Information Start Marker

(** A creation under a name no room has, by a device whose channel is
    OPEN. *)
Lemma handleCreateRoom_run (now : Z) (rnd : string) (d : string) (D : Device) (w : Ws)
    (roomName roomId : option string) (st0 : State) :
  sget d (devices st0) = Some D -> d_ws D = Some w -> readyStateOf st0 w = OPEN ->
  JS.trim (JS.orElse (JS.orOpt roomName roomId) "") <> "" ->
  findRoomByName (JS.trim (JS.toLowerCase (JS.orElse (JS.orOpt roomName roomId) "")))
    (rooms st0) = None ->
  exists st' fr0 fr2,
    handleCreateRoom now rnd d roomName roomId st0 = (Ret tt, st')
    /\ leftFrames w D fr0
    /\ outbox st'
       = (outbox st0 ++ fr0
          ++ [(w, RoomCreated (generateRoomId now rnd)
                    (JS.trim (JS.orElse (JS.orOpt roomName roomId) "")))]
          ++ fr2)%list
    /\ rooms st'
       = sset (generateRoomId now rnd)
           {| r_name := JS.trim (JS.orElse (JS.orOpt roomName roomId) "");
              r_created := now; r_createdBy := d; r_devices := [d] |}
           (priorLeave d D (rooms st0))
    /\ option_map d_roomId (sget d (devices st')) = Some (Some (generateRoomId now rnd)).
Proof.
  intros HD Hw Hopen Hname Hfind.
  assert (Hrun : triple (at_ st0) (handleCreateRoom now rnd d roomName roomId)
            (fun _ st' => exists fr0 fr2,
               leftFrames w D fr0
               /\ outbox st'
                  = (outbox st0 ++ fr0
                     ++ [(w, RoomCreated (generateRoomId now rnd)
                               (JS.trim (JS.orElse (JS.orOpt roomName roomId) "")))]
                     ++ fr2)%list
               /\ rooms st'
                  = sset (generateRoomId now rnd)
                      {| r_name := JS.trim (JS.orElse (JS.orOpt roomName roomId) "");
                         r_created := now; r_createdBy := d; r_devices := [d] |}
                      (priorLeave d D (rooms st0))
               /\ option_map d_roomId (sget d (devices st'))
                  = Some (Some (generateRoomId now rnd)))
            (fun _ => False)).
  { unfold handleCreateRoom, getDevice. apply step_gets. cbv zeta.
    rewrite (nonblank_test _ Hname). apply step_gets. rewrite Hfind, HD.
    cbn [property]. apply step_ret.
    eapply triple_bind; [apply (leave_phase d D w st0 HD Hw Hopen)|].
    intros []. apply triple_at.
    intros st1 (Hrooms & [D1 HD1] & Hsock & fr0 & Hout & Hfr0).
    apply step_modify. unfold updateDevice. apply step_modify.
    cbn [devices set_rooms set_devicesFile set_roomsFile]. rewrite HD1.
    rewrite Hw. apply step_send.
    { unfold readyStateOf. cbn [sockets set_rooms set_devices set_devicesFile set_roomsFile]. rewrite Hsock.
      exact Hopen. }
    apply step_writes_returns;
      [apply writesOnly_broadcastDeviceList|apply returns_broadcastDeviceList|].
    intros fr1 []. unfold saveDevices, saveRooms. apply step_modify. apply done_modify. saved.
    exists fr0, fr1.
    cbn [rooms devices outbox set_outbox set_rooms set_devices set_devicesFile set_roomsFile].
    split; [exact Hfr0|]. split.
    - rewrite Hout. rewrite <- !app_assoc. reflexivity.
    - split; [rewrite Hrooms; reflexivity|]. rewrite sget_sset_eq. reflexivity. }
  destruct (triple_run st0 _ _ Hrun) as ([] & st' & Heq & fr0 & fr2 & H).
  exists st', fr0, fr2. split; [exact Heq|exact H].
Qed.

(** ** Room names *)

Lemma isSpace_lowerChar (c : ascii) : JS.isSpace (JS.lowerChar c) = JS.isSpace c.
Proof. destruct c as [[] [] [] [] [] [] [] []]; reflexivity. Qed.

Lemma trimStart_toLowerCase (s : string) :
  JS.trimStart (JS.toLowerCase s) = JS.toLowerCase (JS.trimStart s).
Proof.
  induction s as [|c r IH]; [reflexivity|].
  cbn [JS.toLowerCase JS.trimStart]. rewrite isSpace_lowerChar.
  destruct (JS.isSpace c); [exact IH|reflexivity].
Qed.

Lemma trimEnd_toLowerCase (s : string) :
  JS.trimEnd (JS.toLowerCase s) = JS.toLowerCase (JS.trimEnd s).
Proof.
  induction s as [|c r IH]; [reflexivity|].
  cbn [JS.toLowerCase JS.trimEnd]. rewrite IH, isSpace_lowerChar.
  destruct (JS.trimEnd r); cbn [JS.toLowerCase]; [|reflexivity].
  destruct (JS.isSpace c); reflexivity.
Qed.

(** Trimming and lower-casing commute: no letter is white space. *)
Lemma trim_toLowerCase (s : string) :
  JS.trim (JS.toLowerCase s) = JS.toLowerCase (JS.trim s).
Proof. unfold JS.trim. rewrite trimStart_toLowerCase. apply trimEnd_toLowerCase. Qed.

Lemma toLowerCase_empty (s : string) : JS.toLowerCase s = "" -> s = "".
Proof. destruct s; [reflexivity|discriminate]. Qed.

Section AssocKeys.

Context {V : Type}.
Implicit Types (m : list (string * V)) (k : string) (v : V).

Lemma sget_In k v m : sget k m = Some v -> In (k, v) m.
Proof.
  induction m as [|[k0 v0] m IH]; simpl; [discriminate|].
  destruct (String.eqb_spec k k0) as [->|Hne].
  - intros H. injection H as ->. left. reflexivity.
  - intros H. right. apply IH, H.
Qed.
(** * Data generators: [BaseGenerator] and the out-of-core [MemoryMapGenerator]

    A shallow embedding of the two Python classes of the data-generator
    tutorial (tutorials/C_Feature_Tutorial_7_Data_Generators.ipynb):

    - [BaseGenerator], the base class whose methods are all placeholders;
    - [MemoryMapGenerator], which wraps an array stored on disk and yields
      contiguous slices of it together with the matching slices of a weight
      array.

    Python integers are [Z].  An array is seen along its leading axis only, as
    the list of its entries (the rows of a matrix, the scalars of a vector):
    nothing in the two classes looks inside an entry.  A call either returns a
    value or raises an exception ([outcome]).  A Python generator is the frame
    it is suspended in ([frame]); [resume] runs it up to its next [yield]. *)

From stdpp Require Import gmap strings list.
From Stdlib Require Import ZArith Lia.

Local Open Scope Z_scope.

(** ** Python values and calls *)

(** The exception classes that occur.  A class is also a first-class value:
    [return NotImplementedError] hands the class itself back to the caller. *)
Inductive exception :=
  | NotImplementedError
  | StopIteration
  | FileNotFoundError.

(** The result of a call: [return v] or [raise e]. *)
Inductive outcome (A : Type) :=
  | Return (v : A)
  | Raise (e : exception).
Arguments Return {A} v.
Arguments Raise {A} e.

(** Whether the call ended in [raise]. *)
Definition raised {A : Type} (r : outcome A) : bool :=
  match r with
  | Return _ => false
  | Raise _ => true
  end.

Global Instance outcome_ret : MRet outcome := λ A v, Return v.
Global Instance outcome_bind : MBind outcome := λ A B f r,
  match r with
  | Return v => f v
  | Raise e => Raise e
  end.

(** ** Arrays *)

Section Arrays.
Context {item : Type}.

(** [PySlice_AdjustIndices] for a step of 1: a negative index counts from
    the end, and the result is clamped to [0, n]. *)
Definition adjust_index (n i : Z) : Z :=
  if i <? 0 then Z.max (i + n) 0 else Z.min i n.
Lemma Ensure_invalid_carrier_wraps_witness :
  let ctx := Set_ (Set_ context.Background (Some 7%nat) None) None None in
  IsValid (Get ctx) = false
  /\ Ensure ctx 0%nat None checkTxExists (fresh healthy)
     = (Returned None,
        mkMachine (mkScript 2%nat None None None)
          [CallBeginTx 0%nat ctx None; CallCommit 1%nat]).
Proof.
  cbv zeta. split; [reflexivity|].
  rewrite (@Ensure_invalid_carrier_wraps Script ScriptDriver
             (Set_ (Set_ context.Background (Some 7%nat) None) None None)
             0%nat None checkTxExists (fresh healthy) eq_refl).
  reflexivity.
Defined.

Lemma Wrap_outcome_is_work_outcome_witness :
  begin_tx 0%nat context.Background ReadOnly (driver (fresh commitFails))
    = (inl 1%nat, mkScript 2%nat None (Some "commit failed"%string) None)
  /\ fst (Wrap context.Background 0%nat ReadOnly blowUp (fresh commitFails))
     = Panicked "boom"%string.
Proof.
  split; [reflexivity|].
  rewrite (@Wrap_outcome_is_work_outcome Script ScriptDriver context.Background 0%nat
             ReadOnly blowUp (fresh commitFails) 1%nat _ eq_refl).
  reflexivity.
Defined.

Lemma Wrap_exactly_one_finalizer_witness :
  begin_tx 0%nat context.Background None (driver (fresh healthy))
    = (inl 1%nat, mkScript 2%nat None None None)
  /\ calls (snd (Wrap context.Background 0%nat None fail (fresh healthy)))
     = [CallBeginTx 0%nat context.Background None; CallRollback 1%nat].
Proof.
  split; [reflexivity|].
  exact (@Wrap_exactly_one_finalizer Script ScriptDriver context.Background 0%nat None
           fail (fresh healthy) _ 1%nat _ _ eq_refl eq_refl).
Defined.

Lemma Ensure_quiet_trace_witness :
  quiet (@checkTxExists Script)
  /\ exists l,
       calls (snd (Ensure context.Background 0%nat None checkTxExists (fresh healthy)))
         = calls (fresh healthy) ++ l
       /\ l <> [].
Proof.
  split; [apply checkTxExists_quiet|].
  destruct (@Ensure_quiet_trace Script ScriptDriver context.Background 0%nat None
              checkTxExists (fresh healthy) (checkTxExists_quiet Script))
    as (l & Hl & Hcases).
  exists l. split; [exact Hl|].
  destruct Hcases as [[Hn _] | [_ [(e & d & Hb & _) | (tx & d & _ & [-> | ->])]]];
    discriminate.
Defined.
(** The digits of [a], a point and the fraction digits [fp], signed,
    are read as the integer made of all the digits, scaled by the
    number of fraction digits. *)
Lemma decode_number_point (neg : bool) (a : Z) (fp : string) :
  0 <= a -> all_digits fp = true ->
  decode_number (sign_text neg ++ utoa a ++ String "." fp)
  = (neg, a * 10 ^ Z.of_nat (String.length fp) + digits_val 0 fp,
     - Z.of_nat (String.length fp)).
Proof.
  intros Ha Hfp. destruct (utoa_val a Ha) as (Hne & Hd & Hv & _).
  destruct (digit_head _ Hne Hd) as (c & r & E & Hc).
  assert (match utoa a ++ String "." fp with
          | String "-" r' => (true, r')
          | _ => (false, utoa a ++ String "." fp)
          end = (false, utoa a ++ String "." fp)) as Hm.
  { rewrite E. cbn [append].
    destruct c as [[] [] [] [] [] [] [] []]; try reflexivity.
    discriminate Hc. }
  assert (decode_number (utoa a ++ String "." fp)
          = (false, a * 10 ^ Z.of_nat (String.length fp) + digits_val 0 fp,
             - Z.of_nat (String.length fp))) as Hpos.
  { unfold decode_number. rewrite Hm.
    rewrite (span_digits_app (utoa a) (String "." fp) Hd eq_refl).
    cbv beta iota. rewrite (span_digits_all fp Hfp).
    cbv beta iota. rewrite digits_val_app, Hv, digits_val_shift.
    reflexivity. }
  destruct neg; [|exact Hpos]. cbn [sign_text append].
  unfold decode_number in *. cbv beta iota. rewrite Hm in Hpos.
  destruct (span_digits (utoa a ++ String "." fp)) as [ip s2].
  destruct (match s2 with String "." r' => span_digits r' | _ => ("", s2) end)
    as [fp' s3].
  now injection Hpos as -> ->.
Qed.
(** ** Concrete runs *)

(** [--plant Integrator --pid 1 0 0 --setpoint 10 --interval 1
     --delay 0 --sampletime 25 --out-min 0 --out-max 100]. *)
Definition args0 : Args :=
  {| plant := "Integrator"; pid := (1, 0, 0); setpoint := 10;
     supress_output := false; interval := 1; delay := 0; sampletime := 25;
     out_min := 0; out_max := 100; sensor_noise_std_dev := 0;
     output_rate_limit := 1000000;
     constant_values := "{}"; initial_values := "{'x0': 2}" |}.

(** Output bounds that leave 0 out, a delay of two samples, and a rate
    limit of 1/8 per second, that is 1 per tick of 8 seconds. *)
Definition args_narrow : Args :=
  {| plant := "Integrator"; pid := (1, 0, 0); setpoint := 45;
     supress_output := false; interval := 1 # 4; delay := 16; sampletime := 8;
     out_min := 10; out_max := 100; sensor_noise_std_dev := 0;
     output_rate_limit := 1 # 8;
     constant_values := "{}"; initial_values := "{'x0': 2}" |}.

(** [args0] with [--supress-output]. *)
Definition args_open : Args :=
  {| plant := "Integrator"; pid := (1, 0, 0); setpoint := 10;
     supress_output := true; interval := 1; delay := 0; sampletime := 25;
     out_min := 0; out_max := 100; sensor_noise_std_dev := 0;
     output_rate_limit := 1000000;
     constant_values := "{}"; initial_values := "{'x0': 2}" |}.

(** [args0] with [--sensor-noise-std-dev -0.5]. *)
Definition args_negative : Args :=
  {| plant := "Integrator"; pid := (1, 0, 0); setpoint := 10;
     supress_output := false; interval := 1; delay := 0; sampletime := 25;
     out_min := 0; out_max := 100; sensor_noise_std_dev := - (1 # 2);
     output_rate_limit := 1000000;
     constant_values := "{}"; initial_values := "{'x0': 2}" |}.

Information End Marker

Exercise:
Write out, please, only the lines from the one with "(** [args0] with [--supress-output]. *)" through the last line above, both included and unchanged.

Task result:
(** [args0] with [--supress-output]. *)
Definition args_open : Args :=
  {| plant := "Integrator"; pid := (1, 0, 0); setpoint := 10;
     supress_output := true; interval := 1; delay := 0; sampletime := 25;
     out_min := 0; out_max := 100; sensor_noise_std_dev := 0;
     output_rate_limit := 1000000;
     constant_values := "{}"; initial_values := "{'x0': 2}" |}.

(** [args0] with [--sensor-noise-std-dev -0.5]. *)
Definition args_negative : Args :=
  {| plant := "Integrator"; pid := (1, 0, 0); setpoint := 10;
     supress_output := false; interval := 1; delay := 0; sampletime := 25;
     out_min := 0; out_max := 100; sensor_noise_std_dev := - (1 # 2);
     output_rate_limit := 1000000;
     constant_values := "{}"; initial_values := "{'x0': 2}" |}.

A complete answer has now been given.